TODO: find flang bug preventing similar refactoring of vector_1D_t

* fix(.div.): 2nd/4th-order divergences

Newly passing unit tests:

A 1D mimetic divergence operator
   passes on computing 2nd-order .div.(.grad. s) for 1D scalar s with quadratic magnitude within 0.1000000000000E-11.
   passes on computing 4th-order .div.(.grad. s) for 1D scalar s with quadratic magnitude within 0.1000000000000E-11.
 2 of 2 tests passed. 0 tests were skipped.

* test(divergence): replace decl/def with associate

* refactor(scalar,vector): uniform nomenclature

For the scalar_1D_t and vector_1D_t derived types, this commit
1. Defines 1 public generic binding per type-bound procedure (TBP),
2. Makes all TBPs private, and
3. Applies uniform nomenclature as follows:
   a. scalar_1_D_t
     i. generic bindings: .grad., grid, values
     ii. TBPs: grad, scalar_1D_grid, scalar_1D_values
   a. vector_1_D_t
     i. generic bindings: .div., grid, values
     ii.

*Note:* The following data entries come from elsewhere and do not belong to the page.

Lemma contextual_analysis_composition_witness :
  ∃ emails df coordinated false_justifications hidden_info n1 n2 n3,
    load_emails (H := Sample.py_str) (Sample.mailbox Sample.email_file)
      Sample.emails_path = Ok emails ∧
    load_transactions (H := Sample.pandas) (Sample.disk Sample.audit_file)
      Sample.transactions_path = Ok df ∧
    _detect_coordinated_fraud (H := Sample.py_str) (H0 := Sample.external)
      (Sample.flaky_llm Sample.flagged_reply) emails df 0 = (Ok coordinated, n1) ∧
    _detect_false_justifications (H := Sample.py_str) (H0 := Sample.external)
      (Sample.flaky_llm Sample.flagged_reply) emails df n1
      = (Ok false_justifications, n2) ∧
    _detect_hidden_information (H := Sample.py_str) (H0 := Sample.external)
      (Sample.flaky_llm Sample.flagged_reply) emails df n2 = (Ok hidden_info, n3) ∧
    (n1, n2, n3) = (1, 2, 3) ∧
    analyze_contextual_frauds (H := Sample.py_str) (H0 := Sample.pandas)
      (H1 := Sample.external) (H2 := Sample.py_json)
      (Sample.flaky_llm Sample.flagged_reply) (Sample.mailbox Sample.email_file)
      (Sample.disk Sample.audit_file) Sample.emails_path Sample.transactions_path 0
    = (match Contextual._generate_report (H := Sample.py_str) (H0 := Sample.py_json)
               (coordinated ++ false_justifications ++ hidden_info)
               (length emails) (length (rows df)) with
       | Ok report =>
           Ok {| ca_total_emails := length emails;
                 ca_total_transactions := length (rows df);
                 contextual_frauds := coordinated ++ false_justifications ++ hidden_info;
                 ca_total_frauds :=
                   length (coordinated ++ false_justifications ++ hidden_info);
                 ca_report := report |}
       | Raise e => Raise e
       end, n3).
Proof.
  destruct (load_emails (H := Sample.py_str) (Sample.mailbox Sample.email_file)
              Sample.emails_path) as [emails|] eqn:Hemails;
    [|by vm_compute in Hemails].
  destruct (load_transactions (H := Sample.pandas) (Sample.disk Sample.audit_file)
              Sample.transactions_path) as [df|] eqn:Hdf;
    [|by vm_compute in Hdf].
  destruct (contextual_analysis_composition (H := Sample.py_str) (H0 := Sample.pandas)
              (H1 := Sample.external) (H2 := Sample.py_json)
              (Sample.flaky_llm Sample.flagged_reply) (Sample.mailbox Sample.email_file)
              (Sample.disk Sample.audit_file) Sample.emails_path
              Sample.transactions_path emails df 0 Hemails Hdf)
    as (coordinated & false_justifications & hidden_info & n1 & n2 & n3
        & Hcoordinated & Hfalse & Hhidden & _ & Hn2 & Hn3 & _ & _ & Hrun).
  exists emails, df, coordinated, false_justifications, hidden_info, n1, n2, n3.
  split; [reflexivity|]. split; [reflexivity|].
  split; [exact Hcoordinated|]. split; [exact Hfalse|]. split; [exact Hhidden|].
  split; [|exact Hrun].
  vm_compute in Hemails. injection Hemails as <-.
  vm_compute in Hcoordinated. injection Hcoordinated as _ <-.
  subst n2 n3. reflexivity.
Defined.

(** ** Grouping by violation type *)

Section Grouping.
Context {A : Type} (vtype : A -> string).
Implicit Types (d : list (string * list A)) (l : list A).

Lemma dict_get_set {V : Type} (d : list (string * V)) k v t :
  dict_get (dict_set d k v) t = if decide (k = t) then Some v else dict_get d t.
Proof.
  induction d as [|[k' v'] d IH]; cbn.
  - by destruct (decide (k = t)).
  - destruct (decide (k' = k)) as [->|Hne]; cbn.
    + by destruct (decide (k = t)).
    + rewrite IH. destruct (decide (k' = t)) as [->|]; [|done].
      by destruct (decide (k = t)).
Qed.

Lemma grouped_total_set d k (items : list A) :
  grouped_total (dict_set d k items) + length (default [] (dict_get d k))
  = grouped_total d + length items.
Proof.
  unfold grouped_total. induction d as [|[k' v'] d IH]; csimpl; [lia|].
  destruct (decide (k' = k)) as [->|Hne]; csimpl; lia.
Qed.

Lemma of_type_snoc t l f :
  of_type vtype t (l ++ [f])
  = of_type vtype t l ++ (if decide (vtype f = t) then [f] else []).
Proof.
  unfold of_type. rewrite List.filter_app. cbn.
  destruct (String.eqb_spec (vtype f) t); by destruct (decide (vtype f = t)).
Qed.

Lemma group_fold_spec l :
  let by_type := fold_left (group_step vtype) l [] in
  NoDup by_type.*1 ∧
  (∀ t, dict_get by_type t
        = match of_type vtype t l with [] => None | items => Some items end) ∧
  grouped_total by_type = length l.
Proof.
  induction l as [|f l IH] using rev_ind; cbn zeta.
  - split; [constructor|]. split; [done|done].
  - rewrite fold_left_app. cbn [fold_left].
    set (d := fold_left (group_step vtype) l []) in *.
    destruct IH as (Hnd & Hget & Htotal). unfold group_step.
    pose proof (Hget (vtype f)) as Hmine.
    assert (Hnew : ∀ items, dict_get d (vtype f) = items →
      ∀ t, dict_get (dict_set d (vtype f) (default [] items ++ [f])) t
           = match of_type vtype t (l ++ [f]) with [] => None | its => Some its end).
    { intros items Hitems t. rewrite dict_get_set, of_type_snoc.
      destruct (decide (vtype f = t)) as [<-|Hne].
      - rewrite <- Hitems, Hmine.
        by destruct (of_type vtype (vtype f) l).
      - rewrite app_nil_r. apply Hget. }
    destruct (dict_get d (vtype f)) as [items|] eqn:Hd.
    + split; [|split].
      * rewrite dict_set_keys_present; [done|].
        apply dict_get_Some in Hd. apply list_elem_of_fmap. by exists (vtype f, items).
      * exact (Hnew (Some items) eq_refl).
      * pose proof (grouped_total_set d (vtype f) (items ++ [f])) as Hset.
        rewrite Hd in Hset. cbn in Hset. rewrite !length_app in *. cbn in *. lia.
    + split; [|split].
      * rewrite dict_set_keys_fresh by by apply dict_get_None.
        apply NoDup_app. split; [done|]. split; [|apply NoDup_singleton].
        intros k Hk ->%list_elem_of_singleton. by apply dict_get_None in Hd.
      * exact (Hnew None eq_refl).
      * pose proof (grouped_total_set d (vtype f) [f]) as Hset.
        rewrite Hd in Hset. cbn in Hset. rewrite length_app. cbn. lia.
Qed.
End Grouping.

(** The table [VIOLAÇÕES POR TIPO] of both reports: the loop that fills
    [by_type] makes one entry for each violation type that occurs, holding
    the records of that type in their order, so the counts of the table add
    up to the number of records. *)
Theorem violations_grouped_by_type (frauds : list Violation)
    (contextual : list ContextualFraud) :
  (let by_type := fold_left by_type_step frauds [] in
   NoDup by_type.*1 ∧
   (∀ t, dict_get by_type t
         = match of_type violation_type t frauds with
           | [] => None
           | items => Some items
           end) ∧
   grouped_total by_type = length frauds) ∧
  (let by_type := fold_left (group_step cf_violation_type) contextual [] in
   NoDup by_type.*1 ∧
   (∀ t, dict_get by_type t
         = match of_type cf_violation_type t contextual with
           | [] => None
           | items => Some items
           end) ∧
   grouped_total by_type = length contextual).
Proof.
  split.
  - apply (group_fold_spec violation_type frauds).
  - apply (group_fold_spec cf_violation_type contextual).
Qed.

(** ** The ranking of the contextual report *)

Lemma num_leb_total (x y : pynum) :
  is_nan x = false → is_nan y = false → num_leb x y = false → num_leb y x = true.
Proof.
  destruct x as [a|[]|], y as [b|[]|]; cbn; try done.
  intros _ _ Hab. apply Qle_bool_iff.
  destruct (Qlt_le_dec b a) as [Hlt|Hle]; [by apply Qlt_le_weak|].
  apply Qle_bool_iff in Hle. congruence.
Qed.

Lemma num_leb_trans (x y z : pynum) :
  num_leb x y = true → num_leb y z = true → num_leb x z = true.
Proof.
  destruct x as [a|[]|], y as [b|[]|], z as [c|[]|]; cbn; try done.
  rewrite !Qle_bool_iff. apply Qle_trans.
Qed.

Lemma num_leb_neg (x y : pynum) : num_leb (num_neg x) (num_neg y) = num_leb y x.
Proof.
  destruct x as [a|[]|], y as [b|[]|]; cbn; try done.
  destruct (Qle_bool b a) eqn:Hba.
  - apply Qle_bool_iff. apply Qle_bool_iff in Hba. by apply Qopp_le_compat.
  - destruct (Qle_bool (- a) (- b)) eqn:Hneg; [|done].
    apply Qle_bool_iff, Qopp_le_compat in Hneg. rewrite !Qopp_involutive in Hneg.
    apply Qle_bool_iff in Hneg. congruence.
Qed.

Lemma is_nan_neg (x : pynum) : is_nan (num_neg x) = is_nan x.
Proof. by destruct x. Qed.

Section StableSort.
Context {A : Type} (leb : A -> A -> bool) (comparable : A -> Prop).
Hypothesis leb_total :
  ∀ x y, comparable x → comparable y → leb x y = false → leb y x = true.
Hypothesis leb_trans : ∀ x y z, leb x y = true → leb y z = true → leb x z = true.

Lemma stable_insert_sorted x l :
  comparable x → Forall comparable l →
  StronglySorted (λ a b, leb a b = true) l →
  StronglySorted (λ a b, leb a b = true) (stable_insert leb x l).
Proof.
  intros Hx Hl. induction 1 as [|y l Hsorted IH Hall]; cbn.
  - repeat constructor.
  - apply Forall_cons in Hl as [Hy Hl].
    destruct (leb x y) eqn:Hxy.
    + constructor; [by constructor|]. constructor; [done|].
      eapply Forall_impl; [exact Hall|]. intros z Hz. by eapply leb_trans.
    + constructor; [by apply IH|].
      apply Forall_forall. intros z Hz.
      rewrite stable_insert_perm in Hz.
      apply elem_of_cons in Hz as [->|Hz]; [by apply leb_total|].
      by apply (proj1 (Forall_forall _ _) Hall).
Qed.

Lemma stable_sort_sorted l :
  Forall comparable l → StronglySorted (λ a b, leb a b = true) (stable_sort leb l).
Proof.
  induction 1 as [|x l Hx Hl IH]; [constructor|].
  change (stable_sort leb (x :: l)) with (stable_insert leb x (stable_sort leb l)).
  apply stable_insert_sorted; [done| |done]. by rewrite stable_sort_perm.
Qed.
End StableSort.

TBPs: div, vector_1D_grid, vector_1D_values

* test(.div.):order of accuracy for 2nd-order method

* test(.div.):order of accuracy for 4th-order method

TODO: Fix 2 test failures exposed by the convergence tests,
      wherein the diagnostics indicate that
      (1) The order of accuracy is 1 for both 2nd- and 4th-order
          divergences and
      (2) The calculated values are shifted by one grid location,
          which probably explains the order of accuracy of 1.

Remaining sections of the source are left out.